É interessante observar que o início da cena é repleto de cores (as roupas e o cabelo de Clementine, as prateleiras cheias) e de movimento de pessoas na livraria. À medida que o diálogo avança, percebemos, uma a uma, as lombadas dos livros perderem seus títulos, tornando-se brancas. Esse fato, além de ser uma representação visual da memória de Joel sendo apagada, remete diretamente à vida do personagem antes de conhecer a namorada. O próprio já havia descrito sua rotina antes da moça como “vazia”. É como se sua existência fosse uma grande folha em branco. Um tédio incolor. Sua busca por realmente viver e sentir, sempre minada por insegurança.

A câmera parece inquieta na primeira metade da cena. É a agitação de Joel ao chamá-la para sair, sendo revivida. O frio na barriga pela iminência de um “não” (ou seriam as borboletas no estômago pela possibilidade de um “sim”?). Relembrar momentos com emoções tão dissonantes também causa frisson. É curioso o fato de que os enquadramentos e planos escolhidos sempre priorizam o rosto de Kate Winslet; enquanto o personagem de Jim Carrey parece sumir entre as prateleiras. Provavelmente, Joel se sentia exatamente assim: sumindo um pouco a cada memória feliz que lhe era arrancada.

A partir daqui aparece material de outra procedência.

(** The pairs of an even-length token list spell it back. *)
Lemma tokens_of_parse_pairs (tokens : list string) :
  ∀ l : list SortBy,
    length tokens mod 2 = 0 →
    parse_pairs tokens = Some l →
    tokens_of l = tokens.
Proof.
  induction tokens as [| x | x y rest IH] using pairs_ind; intros l Heven Hl;
    cbn [parse_pairs] in Hl.
  - by injection Hl as <-.
  - discriminate Heven.
  - destruct (direction x) as [asc|] eqn:Hx; [|discriminate].
    destruct (parse_pairs rest) as [l'|]; [|discriminate].
    injection Hl as <-.
    change (tokens_of ({| Property := y; Ascending := asc |} :: l'))
      with (direction_token asc :: y :: tokens_of l').
    cbn [length] in Heven. rewrite mod2_SS in Heven. rewrite (IH l') by done.
    destruct asc; simpl.
    + apply direction_a in Hx. by rewrite Hx.
    + apply direction_d in Hx. by rewrite Hx.
Qed.

(** Where there are no pairs, a direction is no direction. *)
Lemma parse_pairs_None (tokens : list string) :
  parse_pairs tokens = None →
  ∃ (k : nat) (orderOption : string),
    tokens !! (2 * k) = Some orderOption ∧
    orderOption ≠ "a" ∧ orderOption ≠ "d".
Proof.
  induction tokens as [| x | x y rest IH] using pairs_ind; intros Hnone;
    cbn [parse_pairs] in Hnone; [discriminate | discriminate |].
  destruct (direction x) as [asc|] eqn:Hx.
  - destruct (parse_pairs rest) as [l|]; [discriminate|].
    destruct (IH eq_refl) as (k & d & Hd & Hbad). exists (S k), d.
    by replace (2 * S k) with (S (S (2 * k))) by lia.
  - exists 0, x. split; [done|]. by apply direction_None.
Qed.

(** The pairs of two lists put end to end, the first of even length. *)
Lemma parse_pairs_app (tokens1 tokens2 : list string) :
  length tokens1 mod 2 = 0 →
  parse_pairs (tokens1 ++ tokens2)
  = match parse_pairs tokens1, parse_pairs tokens2 with
    | Some l1, Some l2 => Some (l1 ++ l2)
    | _, _ => None
    end.
Proof.
  induction tokens1 as [| x | x y rest IH] using pairs_ind; intros Heven.
  - simpl. by destruct (parse_pairs tokens2).
  - discriminate Heven.
  - change ((x :: y :: rest) ++ tokens2) with (x :: y :: (rest ++ tokens2)).
    cbn [parse_pairs]. cbn [length] in Heven. rewrite mod2_SS in Heven.
    rewrite IH by done.
    destruct (direction x); [|done].
    by destruct (parse_pairs rest), (parse_pairs tokens2).
Qed.

(** A run that returns another pointer than [NoSort] went through the
    whole loop. *)
Lemma NewSortQuery_fresh_inv (g : Globals) (h h' : Heap) (raw : slice string)
    (tokens : list string) (p : ptr SortQuery) :
  contents h raw = Some tokens →
  NewSortQuery g raw h = Some (p, h') →
  p ≠ NoSort g →
  is_nil raw = false ∧ length tokens mod 2 = 0 ∧
  ∃ (l : list SortBy) (a : addr) (q : SortQuery),
    parse_pairs tokens = Some l ∧ p = ref a ∧ length h ≤ a ∧
    h `prefix_of` h' ∧ deref h' p = Some q ∧
    is_nil (SortByList q) = false ∧ contents h' (SortByList q) = Some l.
Proof.
  intros Hraw Hrun Hfresh. pose proof (contents_length _ _ _ Hraw) as Hlen.
  destruct (decide (is_nil raw = true ∨ len raw mod 2 = 1)) as [Hguard|Hpast].
  { rewrite NewSortQuery_guard in Hrun by done. congruence. }
  assert (is_nil raw = false) as Hnil by (destruct (is_nil raw); tauto).
  assert (length tokens mod 2 = 0) as Heven.
  { rewrite Hlen. pose proof (Nat.mod_upper_bound (len raw) 2). lia. }
  split; [done|]. split; [done|].
  pose proof (NewSortQuery_run g raw tokens h Hraw Hnil Heven) as Hrun'.
  destruct (parse_pairs tokens) as [l|].
  - destruct Hrun' as (a & h'' & q & Hrun' & Hpre & Hge & Hq & Hqnil & Hc).
    rewrite Hrun in Hrun'. injection Hrun' as -> ->.
    by exists l, a, q.
  - destruct Hrun' as (h'' & Hrun' & _). congruence.
Qed.

(** X1. Round trip. When [NewSortQuery] returns another pointer than
    [NoSort], the entries of the query spell the token list back: each
    entry's direction code followed by its property name, in order. No
    token is dropped, changed or moved. *)
Theorem NewSortQuery_round_trip (g : Globals) (h h' : Heap)
    (raw : slice string) (tokens : list string) (p : ptr SortQuery)
    (entries : list SortBy) :
  contents h raw = Some tokens →
  NewSortQuery g raw h = Some (p, h') →
  p ≠ NoSort g →
  sort_entries h' p = Some entries →
  tokens_of entries = tokens.
Proof.
  intros Hraw Hrun Hfresh Hentries.
  destruct (NewSortQuery_fresh_inv g h h' raw tokens p Hraw Hrun Hfresh)
    as (_ & Heven & l & a & q & Hl & _ & _ & _ & Hq & _ & Hc).
  rewrite (sort_entries_intro _ _ _ _ Hq Hc) in Hentries.
  injection Hentries as <-. by apply tokens_of_parse_pairs.
Qed.

Lemma NewSortQuery_round_trip_witness :
  tokens_of [ {| Property := "name"; Ascending := true |};
              {| Property := "age"; Ascending := false |} ]
  = ["a"; "name"; "d"; "age"].
Proof.
  eapply (NewSortQuery_round_trip example_globals
            (example_heap ["a"; "name"; "d"; "age"]) _
            (example_raw ["a"; "name"; "d"; "age"])).
  - reflexivity.
  - reflexivity.
  - discriminate.
  - reflexivity.
Defined.

(** X2. The shared [NoSort] pointer is returned exactly for the nil
    slice, for an odd number of tokens, and for a token at an even index
    that is neither "a" nor "d". Every other slice, the empty one that is
    not nil included, gets another pointer. *)
Theorem NewSortQuery_NoSort_iff (env : Imports) (g : Globals) (h : Heap)
    (raw : slice string) (tokens : list string) :
  initialised env g h →
  contents h raw = Some tokens →
  ∃ (p : ptr SortQuery) (h' : Heap),
    NewSortQuery g raw h = Some (p, h') ∧
    (p = NoSort g ↔
     is_nil raw = true ∨ len raw mod 2 = 1 ∨
     ∃ (k : nat) (orderOption : string),
       tokens !! (2 * k) = Some orderOption ∧
       orderOption ≠ "a" ∧ orderOption ≠ "d").
Proof.
  intros Hinit Hraw. pose proof (contents_length _ _ _ Hraw) as Hlen.
  destruct (initialised_NoSort _ _ _ Hinit) as (n & _ & Hn & Hnlt & _).
  destruct (decide (is_nil raw = true ∨ len raw mod 2 = 1)) as [Hguard|Hpast].
  { exists (NoSort g), h. rewrite NewSortQuery_guard by done.
    split; [done|]. split; [tauto | done]. }
  assert (is_nil raw = false) as Hnil by (destruct (is_nil raw); tauto).
  assert (length tokens mod 2 = 0) as Heven.
  { rewrite Hlen. pose proof (Nat.mod_upper_bound (len raw) 2). lia. }
  pose proof (NewSortQuery_run g raw tokens h Hraw Hnil Heven) as Hrun.
  destruct (parse_pairs tokens) as [l|] eqn:Hl.
  - destruct Hrun as (a & h' & q & Hrun & _ & Hge & _).
    exists (ref a), h'. split; [done|]. split.
    + rewrite Hn. intros [= ->]. lia.
    + intros [Hnil' | [Hodd | (k & d & Hd & Ha & Hnd)]]; [congruence | tauto |].
      pose proof (lookup_lt_Some _ _ _ Hd) as Hlt.
      rewrite (parse_pairs_bad tokens k d Hd) in Hl; [discriminate | |].
      * pose proof (Nat.div_mod_eq (length tokens) 2). lia.
      * by apply direction_None.
  - destruct Hrun as (h' & Hrun & _). exists (NoSort g), h'.
    split; [done|]. split; [|done]. intros _. right. right.
    by apply parse_pairs_None.
Qed.

Lemma NewSortQuery_NoSort_iff_witness :
  let tokens := ["d"; "age"; "a"; ""] in
  ∃ (p : ptr SortQuery) (h' : Heap),
    NewSortQuery example_globals (example_raw tokens) (example_heap tokens)
    = Some (p, h') ∧
    (p = NoSort example_globals ↔
     is_nil (example_raw tokens) = true ∨ len (example_raw tokens) mod 2 = 1 ∨
     ∃ (k : nat) (orderOption : string),
       tokens !! (2 * k) = Some orderOption ∧
       orderOption ≠ "a" ∧ orderOption ≠ "d").
Proof.
  intros tokens.
  apply (NewSortQuery_NoSort_iff example_env example_globals
           (example_heap tokens) (example_raw tokens) tokens).
  - eexists example_boot, _. split; [reflexivity|]. by apply prefix_app_r.
  - reflexivity.
Defined.

(** X3. Composition. When two token slices each parse to a query of their
    own, a slice holding the tokens of the first followed by the tokens
    of the second parses to the entries of the first followed by the
    entries of the second: later pairs are lower sort keys and leave the
    earlier ones as they are. *)
Theorem NewSortQuery_app (g : Globals) (h h1 h2 : Heap)
    (raw1 raw2 raw : slice string) (tokens1 tokens2 : list string)
    (p1 p2 : ptr SortQuery) (entries1 entries2 : list SortBy) :
  contents h raw1 = Some tokens1 →
  contents h raw2 = Some tokens2 →
  contents h raw = Some (tokens1 ++ tokens2) →
  is_nil raw = false →
  NewSortQuery g raw1 h = Some (p1, h1) → p1 ≠ NoSort g →
  NewSortQuery g raw2 h = Some (p2, h2) → p2 ≠ NoSort g →
  sort_entries h1 p1 = Some entries1 →
  sort_entries h2 p2 = Some entries2 →
  ∃ (p : ptr SortQuery) (h' : Heap),
    NewSortQuery g raw h = Some (p, h') ∧
    sort_entries h' p = Some (entries1 ++ entries2).
Proof.
  intros Hraw1 Hraw2 Hraw Hnil Hrun1 Hfresh1 Hrun2 Hfresh2 He1 He2.
  destruct (NewSortQuery_fresh_inv g h h1 raw1 tokens1 p1 Hraw1 Hrun1 Hfresh1)
    as (_ & Heven1 & l1 & a1 & q1 & Hl1 & _ & _ & _ & Hq1 & _ & Hc1).
  destruct (NewSortQuery_fresh_inv g h h2 raw2 tokens2 p2 Hraw2 Hrun2 Hfresh2)
    as (_ & Heven2 & l2 & a2 & q2 & Hl2 & _ & _ & _ & Hq2 & _ & Hc2).
  rewrite (sort_entries_intro _ _ _ _ Hq1 Hc1) in He1. injection He1 as <-.
  rewrite (sort_entries_intro _ _ _ _ Hq2 Hc2) in He2. injection He2 as <-.
  assert (length (tokens1 ++ tokens2) mod 2 = 0) as Heven.
  { rewrite length_app, Nat.Div0.add_mod, Heven1, Heven2. done. }
  pose proof (NewSortQuery_run g raw _ h Hraw Hnil Heven) as Hrun.
  rewrite (parse_pairs_app _ _ Heven1), Hl1, Hl2 in Hrun.
  destruct Hrun as (a & h' & q & Hrun & _ & _ & Hq & _ & Hc).
  exists (ref a), h'. split; [done|]. by apply (sort_entries_intro _ _ q).
Qed.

A trilha começa ao fundo, exatamente quando Joel se desmancha após lembrar o discurso de Clementine. A agressividade e segurança com que ela se impõe às investidas dele provocam sentimentos pelos quais aquele homem sempre buscou. Os olhares ternos entre os dois, em seguida, tão cheios de melancolia, mas também de esperança, preenchem a tela com uma emoção quase palpável. Brilho nos olhos e dor. O filme coloca essas duas sensações lado a lado o tempo todo, mas o efeito é especial neste trecho.

Clementine, definitivamente, é o centro das atenções da cena. Com seus cabelos vermelhos e a blusa igualmente vibrante, ela contrasta com o ambiente já predominantemente branco. Reina como um sol; o sol que dava cor à vida insossa de Joel. De repente, não há mais nada ali. Não existem outras pessoas no ambiente, não há mais livros identificados nas prateleiras. Não há mais nenhuma memória a qual valha a pena se apegar por mais alguns segundos, a não ser Clementine.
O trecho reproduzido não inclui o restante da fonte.